Kiga petinggi perusahaan plat merah tersebut resmi menjadi tahanan jaksa, Rabu, 14 Januari 2026. Mereka yang kini berstatus terdakwa tersebut adalah MHE (Direktur Utama PT LEB). BK (Direktur Operasional PT LEB), dan HW (Komisaris PT LEB). Pelimpahan itu oleh penyidik Tindak Pidana Khusus Kejati Lampung kepada Jaksa Penuntut Umum (JPU) di Kantor Kejari Bandar Lampung.
“Berdasarkan hasil penyidikan, ketiga terdakwa dugaannya mengelola dana PI 10% Wilayah Kerja Offshore South East Sumatera (WK OSES) secara ilegal. Pengelolaan dana jumbo tersebut terlaksanakan tanpa landasan legalitas dan tanpa persetujuan Menteri Energi dan Sumber Daya Mineral (ESDM).” ujar Kajari Bandar Lampung, Baharuddin, Rabu, 14 Januari 2026.

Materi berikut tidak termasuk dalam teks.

(* ===== verification/TBInv.v ===== *)
(** * The invariant of the translation block manager

    The abstract state of the manager is the set [live] of linked blocks.
    [tb_inv s live] says that the intrusive lists of the concrete state
    represent it: every hash bucket and every page list contains exactly the
    live blocks it should, every live block heads a circular list of the
    jumps chained to it, and the jump caches only point to live blocks.  A
    block that was invalidated keeps its place in the code cache until the
    next flush, and may be running: its jumps can still be chained, so the
    jumps on the lists are those of the allocated blocks. *)

From stdpp Require Import base gmap list fin_maps.
From S2P Require Import Prelude Chain Config CodePatch PageTable TBData TBOps.
Local Open Scope Z_scope.
Local Coercion Z.of_nat : nat >-> Z.

(** What a block is: everything but its links and the bookkeeping of the trace
    optimizer. *)
Definition erase (tb : TranslationBlock) : TranslationBlock :=
  tb <| phys_hash_next := None |> <| page_next := A2 None None |>
     <| jmp_next := A2 None None |> <| jmp_first := None |>
     <| mode := 0 |> <| exec_count := 0 |> <| opt_ptr := 0 |>
     <| tb_gen_pending := 0 |> <| invalidated := 0 |>.

Section inv.
  Context `{Guest} `{!PageTable PT}.
  Notation st := (exec_state PT).
  Implicit Types (s : st) (t u : tbid) (tb : TranslationBlock) (n m : slot) (live J : gset tbid).

(** ** Views of the state *)

(** The allocated blocks: those that were not flushed. *)
Definition blocks s : gset tbid := set_seq 0 (nb_tbs s).

Definition hnext s t : option tbid := tbs s !! t ≫= phys_hash_next.
Definition pnext s (x : pnode) : option pnode :=
  tbs s !! x.1 ≫= λ tb, get2 (page_next tb) x.2.
Definition jnext s (x : jnode) : option jnode :=
  tbs s !! x.1 ≫= λ tb, match x.2 with Lnext n => get2 (jmp_next tb) n | Lfirst => jmp_first tb end.
Definition static s t : option TranslationBlock := erase <$> tbs s !! t.
Definition page_head s (i : Z) : option pnode := first_tb (page_desc (l1_map s) i).

(** The hash bucket and the pages a block belongs to. *)
Definition tb_bucket tb : Z := tb_phys_hash_func (tb_phys_pc tb).
Definition tb_page tb n : option Z :=
  match n with
  | S0 => Some (page_index (at0 (page_addr tb)))
  | S1 => if at1 (page_addr tb) =? no_page then None else Some (page_index (at1 (page_addr tb)))
  end.

(** A block lies on the pages of its guest code. *)
Definition tb_covers tb : Prop :=
  0 ≤ pc tb ∧ pc tb + size tb < 2 ^ TARGET_LONG_BITS ∧ 0 < size tb ≤ TARGET_PAGE_SIZE ∧
  page_addr tb = A2 (page_base (pc tb)) (page2_of (pc tb) (size tb)).

(** Its pages are pages of the guest, and they differ. *)
Definition tb_wf tb : Prop :=
  at0 (page_addr tb) = page_base (at0 (page_addr tb)) ∧
  valid_index (page_index (at0 (page_addr tb))) ∧
  (at1 (page_addr tb) ≠ no_page →
     at1 (page_addr tb) = page_base (at1 (page_addr tb)) ∧
     valid_index (page_index (at1 (page_addr tb))) ∧
     page_index (at1 (page_addr tb)) ≠ page_index (at0 (page_addr tb))) ∧
  tb_covers tb.

(** ** The invariant *)

Definition live_inv s live : Prop :=
  ∀ t, t ∈ live → ∃ tb, tbs s !! t = Some tb ∧ (t < nb_tbs s)%nat ∧ tb_wf tb.

Definition hash_mem s live t (h : Z) : Prop :=
  t ∈ live ∧ tb_bucket <$> tbs s !! t = Some h.

Definition hash_inv s live : Prop :=
  chains (λ _, True) (λ h, tb_phys_hash s !! h) (hnext s) (hash_mem s live).

Definition page_mem s live (x : pnode) (i : Z) : Prop :=
  x.1 ∈ live ∧ tbs s !! x.1 ≫= (λ tb, tb_page tb x.2) = Some i.

(** [E]: the pages whose lists are being rebuilt. *)
Definition page_inv s live (E : Z → Prop) : Prop :=
  chains (λ i, valid_index i ∧ ¬ E i) (page_head s) (pnext s) (page_mem s live).

(** The circular list of the jumps to [t]. *)
Definition ring s t (l : list jnode) : Prop :=
  seg (jnext s) (jnext s (t, Lfirst)) l (Some (t, Lfirst)).

(** [J]: the blocks whose jumps may be on a list. *)
Definition is_jump J (x : jnode) : Prop := ∃ u n, x = (u, Lnext n) ∧ u ∈ J.

Definition jring s J t (l : list jnode) : Prop :=
  ring s t l ∧ NoDup l ∧ ∀ x, x ∈ l → is_jump J x.

Definition jump_inv s live J : Prop :=
  (∀ t, t ∈ live → ∃ l, jring s J t l) ∧
  (∀ u n, u ∈ J → jnext s (u, Lnext n) ≠ None →
     ∃ t l, t ∈ live ∧ jring s J t l ∧ (u, Lnext n) ∈ l).

(** The jump [n] of [u] is chained to [t]. *)
Definition chained s J u n t : Prop := ∃ l, jring s J t l ∧ (u, Lnext n) ∈ l.

Record jset s live J : Prop := {
  js_live t : t ∈ live → t ∈ J;
  js_nb u : u ∈ J → (u < nb_tbs s)%nat;
  js_tb u : u ∈ J → is_Some (tbs s !! u)
}.

Definition cache_inv s live : Prop :=
  ∀ e env h t, cpus s !! e = Some env → tb_jmp_cache env !! h = Some t →
    t ∈ live ∧ ∃ tb, tbs s !! t = Some tb ∧ h = tb_jmp_cache_hash_func (pc tb).

Record tb_inv_ex s live J (E : Z → Prop) : Prop := {
  inv_live : live_inv s live;
  inv_hash : hash_inv s live;
  inv_page : page_inv s live E;
  inv_jset : jset s live J;
  inv_jump : jump_inv s live J;
  inv_cache : cache_inv s live
}.

Definition tb_inv s live : Prop := tb_inv_ex s live (blocks s) (λ _, False).

(** ** Frame lemmas: which views an elementary write changes *)

Lemma lookup_upd_tb s t f u :
  tbs (upd_tb s t f) !! u = if decide (t = u) then f <$> tbs s !! u else tbs s !! u.
Proof. cbn. rewrite list_lookup_alter. case_decide; by subst. Qed.

(** An update of one block that keeps a view keeps it everywhere. *)
Lemma view_upd_tb {A} (view : TranslationBlock → A) s t f u :
  (∀ tb, view (f tb) = view tb) → view <$> tbs (upd_tb s t f) !! u = view <$> tbs s !! u.
Proof.
  intros Hf. rewrite lookup_upd_tb. case_decide; [|done].
  destruct (tbs s !! u); cbn; [by rewrite Hf|done].
Qed.

Lemma bind_upd_tb {A} (view : TranslationBlock → option A) s t f u :
  (∀ tb, view (f tb) = view tb) → tbs (upd_tb s t f) !! u ≫= view = tbs s !! u ≫= view.
Proof.
  intros Hf. rewrite lookup_upd_tb. case_decide; [|done]. by destruct (tbs s !! u); cbn.
Qed.

Lemma static_wr_hash s c v u : static (wr_hash s c v) u = static s u.
Proof. destruct c; [done|]. by apply view_upd_tb. Qed.
Lemma pnext_wr_hash s c v x : pnext (wr_hash s c v) x = pnext s x.
Proof. destruct c; [done|]. by apply bind_upd_tb. Qed.
Lemma jnext_wr_hash s c v x : jnext (wr_hash s c v) x = jnext s x.
Proof. destruct c; [done|]. by apply bind_upd_tb. Qed.
Lemma hnext_wr_hash s c v u :
  (∀ t, c = inr t → is_Some (tbs s !! t)) →
  hnext (wr_hash s c v) u = if decide (c = inr u) then v else hnext s u.
Proof.
  intros Hc. destruct c as [h|t]; [by rewrite decide_False by done|].
  unfold hnext. cbn [wr_hash]. rewrite lookup_upd_tb.
  destruct (decide (t = u)) as [->|].
  - destruct (Hc u eq_refl) as [tb ->]. cbn. by rewrite decide_True.
  - rewrite decide_False by congruence. done.
Qed.
Lemma hash_wr_hash s c v h :
  tb_phys_hash (wr_hash s c v) !! h = if decide (c = inl h) then v else tb_phys_hash s !! h.
Proof.
  destruct c as [h'|t]; [|by rewrite decide_False by done]. cbn.
  destruct (decide (h' = h)) as [->|].
  - by rewrite lookup_partial_alter_eq, decide_True.
  - by rewrite lookup_partial_alter_ne, decide_False by congruence.
Qed.

Lemma static_wr_jmp s c v u : static (wr_jmp s c v) u = static s u.
Proof. unfold wr_jmp. destruct c as [t []]; by apply view_upd_tb. Qed.
Lemma hnext_wr_jmp s c v u : hnext (wr_jmp s c v) u = hnext s u.
Proof. unfold wr_jmp. destruct c as [t []]; by apply bind_upd_tb. Qed.
Lemma pnext_wr_jmp s c v x : pnext (wr_jmp s c v) x = pnext s x.
Proof. unfold wr_jmp. destruct c as [t []]; by apply bind_upd_tb. Qed.
Lemma jnext_wr_jmp s c v x :
  is_Some (tbs s !! c.1) → jnext (wr_jmp s c v) x = if decide (c = x) then v else jnext s x.
Proof.
  intros [tb Htb]. unfold jnext, wr_jmp. rewrite lookup_upd_tb.
  destruct c as [t k], x as [u k']. cbn in *.
  destruct (decide (t = u)) as [->|]; [|by rewrite decide_False by congruence].
  rewrite Htb. cbn. destruct k as [n|], k' as [n'|]; cbn.
  - rewrite get_set2. repeat case_decide; congruence.
  - by rewrite decide_False by congruence.
  - by rewrite decide_False by congruence.
  - by rewrite decide_True.
Qed.

Lemma static_wr_page s c v u : static (wr_page s c v) u = static s u.
Proof. destruct c as [i|[t n]]; [unfold wr_page, upd_page; by case_match|]. by apply view_upd_tb. Qed.
Lemma hnext_wr_page s c v u : hnext (wr_page s c v) u = hnext s u.
Proof. destruct c as [i|[t n]]; [unfold wr_page, upd_page; by case_match|]. by apply bind_upd_tb. Qed.
Lemma jnext_wr_page s c v x : jnext (wr_page s c v) x = jnext s x.
Proof. destruct c as [i|[t n]]; [unfold wr_page, upd_page; by case_match|]. by apply bind_upd_tb. Qed.
Lemma pnext_wr_page s c v x :
  (∀ y, c = inr y → is_Some (tbs s !! y.1)) →
  pnext (wr_page s c v) x = if decide (c = inr x) then v else pnext s x.
Proof.
  intros Hc. destruct c as [i|[t n]].
  { rewrite decide_False by done. unfold wr_page, upd_page. by case_match. }
  unfold pnext. cbn [wr_page]. rewrite lookup_upd_tb. destruct x as [u n']. cbn in *.
  destruct (decide (t = u)) as [->|]; [|by rewrite decide_False by congruence].
  destruct (Hc (u, n) eq_refl) as [tb Htb]. cbn in Htb. rewrite Htb. cbn.
  rewrite get_set2. repeat case_decide; congruence.
Qed.

(** Writes to page descriptors. *)
Lemma page_desc_upd s i f j :
  valid_index i → valid_index j → is_Some (page_find (l1_map s) i) →
  page_desc (l1_map (upd_page s i f)) j =
    if decide (i = j) then f (page_desc (l1_map s) i) else page_desc (l1_map s) j.
Proof.
  intros Hi Hj [p Hp]. unfold upd_page, page_desc. rewrite Hp. cbn.
  rewrite page_find_store by eauto. by case_decide.
Qed.

Lemma page_find_upd_some s i f j :
  valid_index i → valid_index j →
  is_Some (page_find (l1_map (upd_page s i f)) j) ↔ is_Some (page_find (l1_map s) j).
Proof.
  intros Hi Hj. unfold upd_page. case_match eqn:Hp; [|done]. cbn.
  rewrite page_find_store by eauto. case_decide; [subst; naive_solver|done].
Qed.

Lemma page_head_wr_page s c v i :
  valid_index i → (∀ j, c = inl j → valid_index j ∧ is_Some (page_find (l1_map s) j)) →
  page_head (wr_page s c v) i = if decide (c = inl i) then v else page_head s i.
Proof.
  intros Hi Hc. destruct c as [j|[t n]]; [|by rewrite decide_False by done].
  destruct (Hc j eq_refl) as [Hj Hs]. unfold page_head. cbn [wr_page].
  rewrite page_desc_upd by done. repeat case_decide; naive_solver.
Qed.

Lemma page_head_bitmap s i j :
  valid_index i → valid_index j → page_head (upd_page s i invalidate_page_bitmap) j = page_head s j.
Proof.
  intros Hi Hj. destruct (page_find (l1_map s) i) eqn:Hp.
  - unfold page_head. rewrite page_desc_upd by eauto. case_decide; [by subst|done].
  - unfold upd_page. by rewrite Hp.
Qed.

Lemma page_head_l1 s s' i : l1_map s' = l1_map s → page_head s i = page_head s' i.
Proof. unfold page_head. by intros ->. Qed.

(** A page on which a list starts has a descriptor. *)
Lemma page_head_some s i x : page_head s i = Some x → is_Some (page_find (l1_map s) i).
Proof. unfold page_head, page_desc. destruct (page_find (l1_map s) i); naive_solver. Qed.

(** ** The components depend on the state through the views only *)

Lemma erase_view {A} (view : TranslationBlock → A) tb tb' :
  erase tb' = erase tb → (∀ tb, view (erase tb) = view tb) → view tb' = view tb.
Proof. intros E Hv. by rewrite <- Hv, E, Hv. Qed.

Lemma static_view {A} (view : TranslationBlock → A) s s' t :
  (∀ tb, view (erase tb) = view tb) → static s t = static s' t →
  view <$> tbs s !! t = view <$> tbs s' !! t.
Proof.
  intros Hv E. unfold static in E.
  destruct (tbs s !! t), (tbs s' !! t); try done; cbn in *.
  apply (inj Some) in E. by rewrite <- Hv, E, Hv.
Qed.

Lemma static_bind {A} (view : TranslationBlock → option A) s s' t :
  (∀ tb, view (erase tb) = view tb) → static s t = static s' t →
  tbs s !! t ≫= view = tbs s' !! t ≫= view.
Proof.
  intros Hv E. unfold static in E.
  destruct (tbs s !! t), (tbs s' !! t); try done; cbn in *.
  apply (inj Some) in E. by rewrite <- Hv, E, Hv.
Qed.

Lemma static_some s s' t tb :
  static s t = static s' t → tbs s !! t = Some tb →
  ∃ tb', tbs s' !! t = Some tb' ∧ erase tb' = erase tb.
Proof.
  intros E Ht. unfold static in E. rewrite Ht in E.
  destruct (tbs s' !! t); cbn in E; [|done]. apply (inj Some) in E. eauto.
Qed.

Lemma static_is_some s s' t :
  static s t = static s' t → is_Some (tbs s !! t) → is_Some (tbs s' !! t).
Proof. intros E [tb Htb]. destruct (static_some s s' t tb E Htb) as (tb' & -> & _). eauto. Qed.

Lemma static_length s s' : (∀ t, static s t = static s' t) → length (tbs s) = length (tbs s').
Proof.
  intros E. apply Nat.le_antisymm; apply Nat.nlt_ge; intros Hlt.
  - destruct (lookup_lt_is_Some_2 _ _ Hlt) as [tb Htb].
    destruct (static_some s s' _ _ (E _) Htb) as (? & Hx & _).
    apply lookup_lt_Some in Hx. lia.
  - destruct (lookup_lt_is_Some_2 _ _ Hlt) as [tb Htb].
    destruct (static_some s' s _ _ (eq_sym (E _)) Htb) as (? & Hx & _).
    apply lookup_lt_Some in Hx. lia.
Qed.

Lemma tb_wf_erase tb tb' : erase tb' = erase tb → tb_wf tb → tb_wf tb'.
Proof.
  intros E. change (tb_wf tb') with (tb_wf (erase tb')). rewrite E. done.
Qed.

Lemma live_inv_ext s s' live :
  (∀ t, static s t = static s' t) → nb_tbs s = nb_tbs s' → live_inv s live → live_inv s' live.
Proof.
  intros E En Hl t Ht. destruct (Hl t Ht) as (tb & Htb & Hlt & Hwf).
  destruct (static_some s s' t tb (E t) Htb) as (tb' & Htb' & He).
  exists tb'. rewrite <- En. eauto using tb_wf_erase.
Qed.

Lemma hash_mem_ext s s' live t h :
  static s t = static s' t → hash_mem s live t h ↔ hash_mem s' live t h.
Proof. intros E. unfold hash_mem. by rewrite (static_view tb_bucket s s'). Qed.

Lemma page_mem_ext s s' live x i :
  static s x.1 = static s' x.1 → page_mem s live x i ↔ page_mem s' live x i.
Proof. intros E. unfold page_mem. by rewrite (static_bind (λ tb, tb_page tb x.2) s s'). Qed.

Lemma hash_inv_ext s s' live :
  (∀ t, static s t = static s' t) → (∀ t, hnext s t = hnext s' t) →
  (∀ h, tb_phys_hash s !! h = tb_phys_hash s' !! h) → hash_inv s live → hash_inv s' live.
Proof. intros ? ? ?. apply chains_ext; [done..|]. intros. by apply hash_mem_ext. Qed.

Lemma page_inv_ext s s' live E :
  (∀ t, static s t = static s' t) → (∀ x, pnext s x = pnext s' x) →
  (∀ i, valid_index i → page_head s i = page_head s' i) →
  page_inv s live E → page_inv s' live E.
Proof.
  intros ? ? ?. apply chains_ext; [naive_solver|done|]. intros. by apply page_mem_ext.
Qed.

Lemma jump_inv_ext s s' live J :
  (∀ x, jnext s x = jnext s' x) → jump_inv s live J → jump_inv s' live J.
Proof.
  intros E [Ha Hb].
  assert (∀ t l, jring s J t l → jring s' J t l) as Hr.
  { intros t l (Hr & ? & ?). split; [|done]. unfold ring. rewrite <- E. by apply (seg_ext (jnext s)). }
  split.
  - intros t Ht. destruct (Ha t Ht) as (l & ?). eauto.
  - intros u n Hu. rewrite <- E. intros Hn. destruct (Hb u n Hu Hn) as (t & l & ? & ? & ?). eauto 6.
Qed.

Lemma jset_ext s s' live J :
  (∀ t, static s t = static s' t) → nb_tbs s = nb_tbs s' → jset s live J → jset s' live J.
Proof.
  intros E En [H1 H2 H3]. split; [done|by rewrite <- En|]. intros u Hu. apply (static_is_some s s' u (E u)). auto.
Qed.

Lemma blocks_nb s s' : nb_tbs s = nb_tbs s' → blocks s = blocks s'.
Proof. unfold blocks. by intros ->. Qed.

Lemma elem_of_blocks s u : u ∈ blocks s ↔ (u < nb_tbs s)%nat.
Proof. unfold blocks. rewrite elem_of_set_seq. lia. Qed.

Lemma cache_inv_ext s s' live :
  (∀ t, static s t = static s' t) → cpus s = cpus s' → cache_inv s live → cache_inv s' live.
Proof.
  intros E Ec Hc e env h t He Hh. rewrite <- Ec in He.
  destruct (Hc e env h t He Hh) as (Ht & tb & Htb & ->). split; [done|].
  destruct (static_some s s' t tb (E t) Htb) as (tb' & Htb' & Ee). exists tb'. split; [done|].
  change (pc tb') with (pc (erase tb')). by rewrite Ee.
Qed.

End inv.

Sementara ada sejumlah modus operandi yang terungkap korps adhyaksa tersebut. Pertama, menggunakan dana PI 10% sebelum ada persetujuan resmi. Kedua, mengklaim dana PI 10% sebagai pendapatan riil perusahaan.
Ketiga, melakukan konversi mata uang asing tanpa menggunakan kurs aktual. Keempat, menguras dana tersebut untuk pembagian tantiem, kenaikan gaji, serta fasilitas mewah lainnya. Kelima, memindahkan dividen PT Lampung Jasa Utama kepada rekening PT LEB secara tidak sah.
Kerugian Negara
Kemudian akibat perbuatan para terdakwa, negara mengalami kerugian yang sangat besar. Berdasarkan Laporan Hasil Audit BPKP Perwakilan Provinsi Lampung, nilai kerugian mencapai Rp268.760.385.500.

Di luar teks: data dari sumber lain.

Lemma tb_link_page_ok s t tb phys_pc page2 :
  host_ok s → page_ok s (page_base phys_pc) → (page2 ≠ no_page → page_ok s page2) →
  (page2 ≠ no_page → page_index page2 ≠ page_index phys_pc) → tbs s !! t = Some tb →
  ∃ s', tb_link_page s t phys_pc page2 = Ok s' ∧ link_post s s' t tb phys_pc page2.
Proof.
  intros Hh Hp1 Hp2 Hne Htb. unfold tb_link_page, get_tb. rewrite Htb. cbn [rbind deref].
  set (h := tb_phys_hash_func phys_pc). set (s1 := wr_hash (wr_hash s _ _) _ _).
  destruct (alloc_pages_ok s1 t phys_pc page2) as (s2 & s3 & H2 & H3 & Et & Hpp & Er);
    [done..| |].
  { cbn. rewrite list_lookup_alter_eq, Htb. eauto. }
  fold (page_base phys_pc). rewrite H2. cbn [rbind]. rewrite H3. cbn [rbind].
  set (s4 := wr_jmp (wr_jmp (wr_jmp s3 _ _) _ _) _ _).
  assert (tbs s4 = alter (λ _, linked s t tb phys_pc page2) t (tbs s)) as E4.
  { cbn. rewrite Et. cbn. rewrite !list_alter_alter_eq. apply list_alter_ext; [|done].
    intros tb' Htb'. by simplify_eq. }
  assert (tbs s4 !! t = Some (linked s t tb phys_pc page2)) as Hl.
  { by rewrite E4, list_lookup_alter_eq, Htb. }
  rewrite Hl. cbn [rbind deref].
  assert (link_post s (s4 <| host_code := linked_code (host_code s) tb |>) t tb phys_pc page2) as Hpost.
  { split; [exact E4|cbn; by rewrite Er|done|done|]. unfold s4. by rewrite Er. }
  assert (host_code s4 = host_code s) as Ec by (unfold s4; cbn; by rewrite Er).
  clearbody s4.
  assert (∀ c n, tb_reset_jump (s4 <| host_code := c |>) t n =
    Ok (s4 <| host_code := tb_set_jmp_target1 c (jmp_slot tb n) (jmp_epilogue tb n) |>)) as Hreset.
  { intros c n. rewrite tb_reset_jump_ok by (cbn; by rewrite Hl). unfold reset_code. cbn [fst snd].
    change (tbs (s4 <| host_code := c |>)) with (tbs s4). by rewrite Hl. }
  assert (s4 <| host_code := host_code s |> = s4) as E0 by (rewrite <- Ec; by destruct s4).
  pose proof (Hreset (host_code s)) as Hreset0. rewrite E0 in Hreset0.
  eexists. split; [|exact Hpost]. unfold linked_code.
  change (tb_next_offset (linked s t tb phys_pc page2)) with (tb_next_offset tb).
  destruct (at0 (tb_next_offset tb) =? 0xffff), (at1 (tb_next_offset tb) =? 0xffff);
    rewrite ?Hreset0; cbn [rbind]; rewrite ?Hreset0, ?Hreset, ?E0; done.
Qed.

(** A linked block joins the live ones. *)
Section link_inv.
  Context s s' live J t tb (phys_pc page2 : Z).
  Context (Hinv : tb_inv_ex s live J (λ _, False)) (Hpost : link_post s s' t tb phys_pc page2).
  Context (HtJ : t ∉ J) (Hnb : (t < nb_tbs s)%nat) (Htb : tbs s !! t = Some tb).
  Context (Hpc : pc tb = phys_pc) (Hrange : 0 ≤ phys_pc ∧ phys_pc + size tb < 2 ^ TARGET_LONG_BITS).
  Context (Hv0 : valid_index (page_index phys_pc)).
  Context (Hsize : 0 < size tb ≤ TARGET_PAGE_SIZE) (Hpage2 : page2 = page2_of phys_pc (size tb)).
  Context (Hv1 : page2 ≠ no_page → valid_index (page_index page2)).

Let tb' := linked s t tb phys_pc page2.

Lemma link_new : t ∉ live.
Proof using Hinv HtJ. intros Ht. by apply HtJ, (inv_jset _ _ _ _ Hinv). Qed.
Let Ht := link_new.

Lemma link_lookup u : tbs s' !! u = if decide (u = t) then Some tb' else tbs s !! u.
Proof using Hpost Htb.
  rewrite (lp_tbs _ _ _ _ _ _ Hpost), list_lookup_alter.
  destruct (decide (t = u)) as [<-|]; [by rewrite Htb, decide_True|by rewrite decide_False by congruence].
Qed.

Lemma link_old u : u ∈ J → tbs s' !! u = tbs s !! u.
Proof using Hpost Htb HtJ. intros Hu. rewrite link_lookup, decide_False; [done|by intros ->]. Qed.

Lemma link_other u : u ∈ live → tbs s' !! u = tbs s !! u.
Proof using Hinv Hpost Htb HtJ. intros Hu. by apply link_old, (inv_jset _ _ _ _ Hinv). Qed.

Lemma link_ne : page2 ≠ no_page → page_index page2 ≠ page_index phys_pc.
Proof. rewrite Hpage2. apply page2_of_index. Qed.

Lemma link_wf : tb_wf tb'.
Proof.
  assert (at0 (page_addr tb') = page_base phys_pc ∧ at1 (page_addr tb') = page2) as [E0 E1] by done.
  unfold tb_wf. rewrite E0, E1, page_base_idem, page_index_base.
  split_and!; [done..| |].
  - intros E. split_and!; [|by apply Hv1|by apply link_ne]. rewrite Hpage2 in *. by apply page2_of_index.
  - unfold tb_covers. change (pc tb') with (pc tb). change (size tb') with (size tb).
    rewrite Hpc, <- Hpage2. by destruct Hrange.
Qed.

Lemma link_live : live_inv s' ({[t]} ∪ live).
Proof.
  intros u [->%elem_of_singleton|Hu]%elem_of_union.
  - exists tb'. rewrite link_lookup, decide_True by done. rewrite (lp_rest _ _ _ _ _ _ Hpost).
    split_and!; [done..|apply link_wf].
  - rewrite link_other by done. destruct (inv_live _ _ _ _ Hinv u Hu) as (tbu & ? & ? & ?).
    exists tbu. by rewrite (lp_rest _ _ _ _ _ _ Hpost).
Qed.

Lemma link_bucket : tb_bucket tb' = tb_phys_hash_func phys_pc.
Proof.
  unfold tb_bucket, tb_phys_pc. cbn. rewrite Hpc, page_split. unfold tul. rewrite wrap_small by lia. done.
Qed.

Lemma link_hash : hash_inv s' ({[t]} ∪ live).
Proof.
  eapply chains_ext; [done|done| |eapply (chains_insert _ _ _ (λ h, tb_phys_hash s' !! h) (hnext s') _ t
    (tb_phys_hash_func phys_pc) (inv_hash _ _ _ _ Hinv) I)].
  - intros h u _. unfold hash_mem. rewrite link_lookup, elem_of_union, elem_of_singleton. split.
    + intros [[Hu E]|[-> ->]]; [rewrite decide_False; [auto|set_solver]|].
      rewrite decide_True by done. cbn. rewrite link_bucket. auto.
    + intros [[->|Hu] E]; [|rewrite decide_False in E; [auto|set_solver]].
      rewrite decide_True in E by done. cbn in E. rewrite link_bucket in E. naive_solver.
  - by intros h [? _].
  - intros h _. rewrite (lp_hash _ _ _ _ _ _ Hpost), lookup_insert. repeat case_decide; naive_solver.
  - unfold hnext. by rewrite link_lookup, decide_True.
  - intros u h _ [Hu _]. unfold hnext. by rewrite link_other.
Qed.

Lemma link_pnext x : x.1 ∈ live → pnext s' x = pnext s x.
Proof. intros Hx. unfold pnext. by rewrite link_other. Qed.

Lemma link_page_mem x i :
  page_mem s' ({[t]} ∪ live) x i ↔
    page_mem s live x i ∨ x = (t, S0) ∧ i = page_index phys_pc ∨
    x = (t, S1) ∧ page2 ≠ no_page ∧ i = page_index page2.
Proof.
  assert (tb_page tb' S0 = Some (page_index phys_pc)) as E0 by (unfold tb_page; cbn [tb' linked];
    by rewrite <- (page_index_base phys_pc)).
  assert (tb_page tb' S1 = if page2 =? no_page then None else Some (page_index page2)) as E1 by done.
  destruct x as [u n]. unfold page_mem. cbn [fst snd].
  rewrite link_lookup, elem_of_union, elem_of_singleton.
  destruct (decide (u = t)) as [->|Hut]; [|clear E0 E1; naive_solver]. cbn [mbind option_bind].
  split.
  - intros [_ E]. right. destruct n; rewrite ?E0, ?E1 in E; [left; naive_solver|right].
    revert E. case_bool; bprop; naive_solver.
  - intros [[? _]|[[[= ->] ->]|([= ->] & Hp & ->)]]; [done|auto|].
    rewrite E1, (proj2 (Z.eqb_neq _ _) Hp). auto.
Qed.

“Para terdakwa kita tahan pada Rumah Tahanan Negara (Rutan) selama 20 hari ke depan. Terhitung sejak 14 Januari hingga 2 Februari 2026,” katanya
Sementara JPU menjerat para bos PT LEB ini dengan pasal berlapis. Yakni Pasal 2 ayat (1) atau Pasal 3 jo Pasal 18 Undang-Undang Nomor. 31 Tahun 1999 tentang Pemberantasan Tindak Pidana Korupsi sebagaimana diubah dengan UU Nomor. 20 Tahun 2001, jo Pasal 55 ayat (1) ke-1 KUHP.
Pasal 2 ayat (1) membawa ancaman pidana penjara minimal 4 tahun dan maksimal seumur hidup, serta denda paling banyak Rp1 miliar. Setelah proses tahap II ini, jaksa akan segera melimpahkan berkas perkara kepada Pengadilan Tipikor Pengadilan Negeri Tanjung Karang Kelas IA untuk disidangkan.